The facelift was unveiled in November 2015 with production beginning from January 2016. The GL-Class model range was renamed to GLS to correspond with the new Mercedes naming scheme. The exterior now featured full LED tail-lights and a revised front fascia with updated LED headlights, grille, and bumpers. The Guardian described it as "a laughably outsized car" and went on to say "it's amazing, but sooner or later, we'll all end up paying for this sort of unfettered excess. The car is epic in dimension and ability, but it's stunted in terms of its awareness of its place in our world." New exterior paint colours and alloy-wheel designs were also introduced.

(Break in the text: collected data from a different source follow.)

Lemma runs_bind {A B} held (m : Input A) (k : A -> Input B) Q :
  runs held m (fun h r => match r with Ok a => runs h (k a) Q | Err e => Q h (Err e) end) -> runs held (ibind m k) Q.
Proof.
  intros Hm w. destruct (runs_keep held m (fun r => match r with Ok a => k a | Err e => ierr e end) Q) with (w := w) as (new & Hnew).
  - eapply runs_mono, Hm. intros h [a|e]; [done|apply runs_err].
  - exists new. revert Hnew. unfold ibind, ikeep. by destruct (m w) as [w1 [a|e]].
Qed.

Lemma runs_consult {A} held (f : nat -> Result A DriverError) Q :
  (forall n, Q held (f n)) -> runs held (consult late f) Q.
Proof. intros HQ w. exists []. rewrite app_nil_r. split_and!; [done|constructor|apply HQ]. Qed.

Lemma runs_check held Q : (forall r, Q held r) -> runs held (check_authority late guard) Q.
Proof. intros HQ. apply runs_consult. auto. Qed.

Lemma runs_sleep held wait Q : Q held (Ok tt) -> runs held (sleep late wait) Q.
Proof. intros HQ w. exists []. by rewrite app_nil_r. Qed.

Lemma runs_create held message event (Q : gset Held -> Result NativeEvent DriverError -> Prop) :
  Q held (Ok event) -> (forall e, Q held (Err e)) -> runs held (create creates late message event) Q.
Proof. intros HO HE. apply runs_consult. intros n. destruct (creates n); auto. Qed.

Definition addressed (event : NativeEvent) (to : option Z) : Prop := is_keyboard event = true -> to = Some pid.

Definition after (held : gset Held) (event : NativeEvent) : gset Held :=
  hold held {| po_event := event; po_pid := None; po_at := 0; po_time := 0 |}.

Lemma runs_cleanup held event to (Q : gset Held -> Result unit DriverError -> Prop) :
  is_release event = true -> addressed event to -> Q (after held event) (Ok tt) -> runs held (post_cleanup late event to) Q.
Proof.
  intros Hr Ha HQ w. eexists. split_and!; [reflexivity| |exact HQ].
  apply Forall_singleton. split; [by left|done].
Qed.

Lemma runs_post held event to (Q : gset Held -> Result unit DriverError -> Prop) :
  addressed event to -> (forall e, Q held (Err e)) -> Q (after held event) (Ok tt) -> runs held (post late guard event to) Q.
Proof.
  intros Ha HE HQ w. unfold post. destruct (admitted guard (iw_at w)) as [[]|e] eqn:Hadm.
  - eexists. split_and!; [reflexivity| |exact HQ]. apply Forall_singleton. split; [by right|done].
  - exists []. rewrite app_nil_r. split_and!; [done|constructor|apply HE].
Qed.

Lemma runs_for_each {A} (xs : list A) body :
  (forall x, x ∈ xs -> runs ∅ (body x) free) -> runs ∅ (for_each xs body) free.
Proof.
  induction xs as [|x xs IH]; intros Hb; cbn; [by apply runs_ret|].
  apply runs_bind. eapply runs_mono, Hb; [|left]. intros h [[]|e] ->; [|done].
  apply IH. intros y Hy. apply Hb. by right.
Qed.

Lemma runs_collect {A B} (xs : list A) (body : A -> Input B) (P : A -> B -> Prop) :
  (forall x, x ∈ xs -> runs ∅ (body x) (fun h r => h = ∅ /\ forall y, r = Ok y -> P x y)) ->
  runs ∅ (collect xs body) (fun h r => h = ∅ /\ forall ys, r = Ok ys -> Forall2 P xs ys).
Proof.
  induction xs as [|x xs IH]; intros Hb; cbn.
  - apply runs_ret. split; [done|]. intros ? [= <-]. constructor.
  - apply runs_bind. eapply runs_mono, Hb; [|left]. intros h [y|e] [-> Hy]; [|done].
    apply runs_bind. eapply runs_mono, IH; [|intros z Hz; apply Hb; by right].
    intros h [ys|e] [-> Hys]; [|done]. apply runs_ret. split; [done|]. intros ? [= <-]. constructor; auto.
Qed.

(** The steps every operation is made of. *)
Ltac irun :=
  repeat first
    [ apply runs_bind | apply runs_keep
    | apply runs_create; [|intros ?]
    | apply runs_post; [by intros ?|intros ?|]
    | apply runs_cleanup; [done|by intros ?|]
    | apply runs_sleep | apply runs_ret | apply runs_err
    | progress cbn [set_location fst snd] ].

Lemma released (e : Held) (held : gset Held) : held = ∅ -> ({[ e ]} ∪ held) ∖ {[ e ]} = ∅.
Proof. intros ->. set_solver. Qed.

Lemma runs_click_pair point button n :
  runs ∅ (click_pair creates late point button n)
    (fun h r => h = ∅ /\ forall y, r = Ok y -> y = (MouseEvent (MouseDown button) point n, MouseEvent (MouseUp button) point n)).
Proof. unfold click_pair, mouse_event. irun; (split; [done|]); intros ?; by intros [= <-]. Qed.

Lemma runs_click point button count : runs ∅ (click creates late guard point button count) free.
Proof.
  unfold click, mouse_event. irun; [|done]. eapply runs_mono, runs_collect; [|intros x _; apply runs_click_pair].
  intros h [events|e] [-> Hevents]; [|done]. specialize (Hevents _ eq_refl). irun; [done|].
  apply runs_for_each. intros [down up] Hin.
  apply list_elem_of_lookup_1 in Hin as [i Hi].
  destruct (Forall2_lookup_r _ _ _ _ _ Hevents Hi) as (n & _ & [= -> ->]). irun; [done|]. by apply released.
Qed.

Lemma runs_click_background point button count : runs ∅ (click_background creates late guard pid point button count) free.
Proof.
  apply runs_for_each. intros n _. apply runs_bind. eapply runs_mono, runs_click_pair.
  intros h [y|e] [-> Hy]; [|done]. rewrite (Hy _ eq_refl). irun; [done|]. by apply released.
Qed.

Lemma runs_wait fuel deadline held : runs held (wait_loop late guard fuel deadline) (fun h _ => h = held).
Proof.
  assert (Hcheck : runs held (check_authority late guard) (fun h _ => h = held)) by by apply runs_check.
  induction fuel as [|fuel IH]; intros w; cbn [wait_loop]; (destruct (iw_time w <? deadline); [|exact (Hcheck w)]).
  - exists []. by rewrite app_nil_r.
  - revert w. change (runs held (check_authority late guard ;& (fun w1 =>
      sleep late (Z.min (Z.max 0 (deadline - iw_time w1)) FRAME_INTERVAL) w1) ;& wait_loop late guard fuel deadline) (fun h _ => h = held)).
    apply runs_bind. eapply runs_mono, Hcheck. intros h [[]|e] ->; [|done].
    apply runs_bind. intros w. exists []. rewrite app_nil_r. split_and!; [done|constructor|exact IH].
Qed.

Lemma runs_wait_while duration_ms held : runs held (wait_while_authorized late guard duration_ms) (fun h _ => h = held).
Proof. intros w. apply runs_wait. Qed.

Lemma runs_location held Q : (forall r, Q held r) -> runs held (current_location location late) Q.
Proof. intros HQ. apply runs_consult. auto. Qed.

Lemma runs_press point button duration_ms : runs ∅ (press creates location late guard point button duration_ms) free.
Proof.
  unfold press, mouse_event. irun; try done.
  eapply runs_mono, runs_wait_while. intros h [[]|e] ->.
  - irun. by apply released.
  - apply runs_keep, runs_location. intros [p|e']; irun; by apply released.
Qed.

Lemma runs_interpolate from to duration_ms kind held :
  kind = MouseMoved \/ kind = LeftMouseDragged ->
  runs held (interpolate_mouse creates late guard from to duration_ms kind) (fun h _ => h = held).
Proof.
  intros Hk. unfold interpolate_mouse, mouse_event. generalize (one_to (interpolation_steps duration_ms)).
  intros steps. induction steps as [|step steps IH]; cbn [for_each]; [by apply runs_ret|].
  destruct Hk as [-> | ->]; irun; try done; case_match; irun; exact IH.
Qed.

Lemma runs_move target duration_ms : runs ∅ (move_pointer creates location late guard target duration_ms) free.
Proof.
  apply runs_bind, runs_location. intros [from|e]; [|done]. apply runs_interpolate. by left.
Qed.

Lemma runs_drag from to duration_ms : runs ∅ (drag creates location late guard from to duration_ms) free.
Proof.
  unfold drag, mouse_event. irun; try done. eapply runs_mono, runs_interpolate; [|by right].
  intros h [[]|e] ->.
  - irun. by apply released.
  - apply runs_keep, runs_location. intros r. irun. by apply released.
Qed.

Lemma runs_type_text text : runs ∅ (type_text creates late guard pid text) free.
Proof. apply runs_for_each. intros chunk _. irun; try done. Qed.

Lemma runs_scroll point delta_x delta_y : runs ∅ (scroll creates late guard point delta_x delta_y) free.
Proof. unfold scroll, mouse_event. irun; done. Qed.

Definition native (x : Z * bool * Z) (y : NativeEvent * Z * bool) : Prop :=
  let '(code, down, flags) := x in y = (KeyEvent code down flags, code, down).

Lemma runs_dispatch xs events : Forall2 native xs events -> forall held interrupted,
  settled (fst <$> xs) -> (forall code, code ∈ held -> (code, false) ∈ fst <$> xs) ->
  runs (set_map HeldKey held) (dispatch_events late guard pid events held interrupted) free.
Proof.
  induction 1 as [|[[code down] flags] ? xs events -> _ IH]; intros held interrupted Hs Hh; cbn [dispatch_events].
  - apply runs_ret. unfold free. apply set_eq. intros k. rewrite elem_of_map. split; [|set_solver].
    intros (c & _ & Hc). by apply Hh, elem_of_nil in Hc.
  - cbn in Hs, Hh. destruct Hs as [Hup Hs].
    assert (Hrest : forall c, c ∈ held -> (c, false) <> (code, down) -> (c, false) ∈ fst <$> xs).
    { intros c Hc Hne. by destruct (proj1 (elem_of_cons _ _ _) (Hh c Hc)). }
    destruct down.
    + assert (Hskip : forall i, runs (set_map HeldKey held) (dispatch_events late guard pid events held i) free).
      { intros i. apply IH; [done|]. intros c Hc. by apply Hrest. }
      destruct interrupted as [e|]; [apply Hskip|]. irun; [apply Hskip|].
      change (after (set_map HeldKey held) (KeyEvent code true flags)) with ({[ HeldKey code ]} ∪ set_map HeldKey held : gset Held).
      assert (({[ HeldKey code ]} ∪ set_map HeldKey held : gset Held) = set_map HeldKey ({[ code ]} ∪ held)) as -> by set_solver.
      apply IH; [done|]. intros c [->%elem_of_singleton|Hc]%elem_of_union; [by apply Hup|by apply Hrest].
    + case_bool_decide as Hin.
      * irun. change (after (set_map HeldKey held) (KeyEvent code false flags)) with (set_map HeldKey held ∖ {[ HeldKey code ]} : gset Held).
        assert ((set_map HeldKey held ∖ {[ HeldKey code ]} : gset Held) = set_map HeldKey (held ∖ {[ code ]})) as ->.
        { apply set_eq. intros k. rewrite elem_of_difference, !elem_of_map, elem_of_singleton. set_solver. }
        apply IH; [done|]. intros c [Hc Hne]%elem_of_difference. apply Hrest; [done|]. intros [= ->]. set_solver.
      * apply IH; [done|]. intros c Hc. apply Hrest; [done|]. by intros [= ->].
Qed.

Lemma release_settled active modifiers : settled (fst <$> release_events active modifiers).
Proof. revert active. induction modifiers as [|[code flag] ms IH]; intros active; [done|]. split; [done|apply IH]. Qed.

Lemma release_codes active modifiers code :
  code ∈ fst <$> modifiers -> (code, false) ∈ fst <$> release_events active modifiers.
Proof.
  revert active. induction modifiers as [|[c flag] ms IH]; intros active; cbn; [by intros ?%elem_of_nil|].
  intros [->|Hc]%elem_of_cons; [left|right]; auto.
Qed.

Lemma modifier_codes active modifiers code down :
  (code, down) ∈ fst <$> (modifier_events active modifiers).1 -> code ∈ fst <$> modifiers.
Proof.
  revert active. induction modifiers as [|[c flag] ms IH]; intros active; cbn; [by intros ?%elem_of_nil|].
  destruct (modifier_events (Z.lor active flag) ms) as [events last] eqn:He. cbn.
  intros [[= -> ->]|Hc]%elem_of_cons; [left|right]. apply (IH (Z.lor active flag)). by rewrite He.
Qed.

Lemma primary_settled (flags : Z) (codes : list Z) rest :
  settled rest ->
  settled ((fst <$> concat ((fun code => [(code, true, flags); (code, false, flags)]) <$> codes : list (list (Z * bool * Z)))) ++ rest).
Proof. intros Hr. induction codes as [|c cs IH]; [done|]. split; [left|by split]. Qed.

Lemma chord_settled chord : settled (fst <$> chord_events chord).
Proof.
  unfold chord_events. destruct (modifier_events 0 (ch_modifiers chord)) as [downs active] eqn:Hd.
  rewrite !fmap_app. apply settled_app; [apply primary_settled, release_settled|].
  intros pre code rest Heq. apply elem_of_app. right. apply elem_of_app. right. apply release_codes.
  assert (Hin : code ∈ fst <$> ch_modifiers chord).
  { apply (modifier_codes 0 _ _ true). rewrite Hd. cbn. rewrite Heq. set_solver. }
  apply list_elem_of_fmap in Hin as (m & -> & Hm). apply list_elem_of_fmap. exists m. split; [done|].
  by apply list_elem_of_In, in_rev, list_elem_of_In; rewrite rev_involutive.
Qed.

Lemma runs_read_keys keys chord : runs ∅ (read_keys late character_key code_of flag_of keys chord) free.
Proof.
  revert chord. induction keys as [|key keys IH]; intros chord; cbn [read_keys]; [by apply runs_ret|].
  apply runs_bind. apply (runs_mono _ _ free); [intros h [c|e] ->; [apply IH|done]|].
  unfold read_key. repeat case_match; irun; try done. apply runs_consult. intros n.
  case_match; [by apply runs_ret|done].
Qed.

Interior changes include a revised instrument panel and new 3-spoke multifunction steering wheel, as well as an upgraded free-standing 8-inch COMAND system display with Apple CarPlay and Android Auto support. GL500 and GL63 AMG models received performance improvements, and the 7-speed automatic was replaced by the 9-speed 9G-Tronic transmission.

== Sales figures ==
The following are the sales figures for the X166 GL-Class:

Note: 2012 sales figures include the previous generation model.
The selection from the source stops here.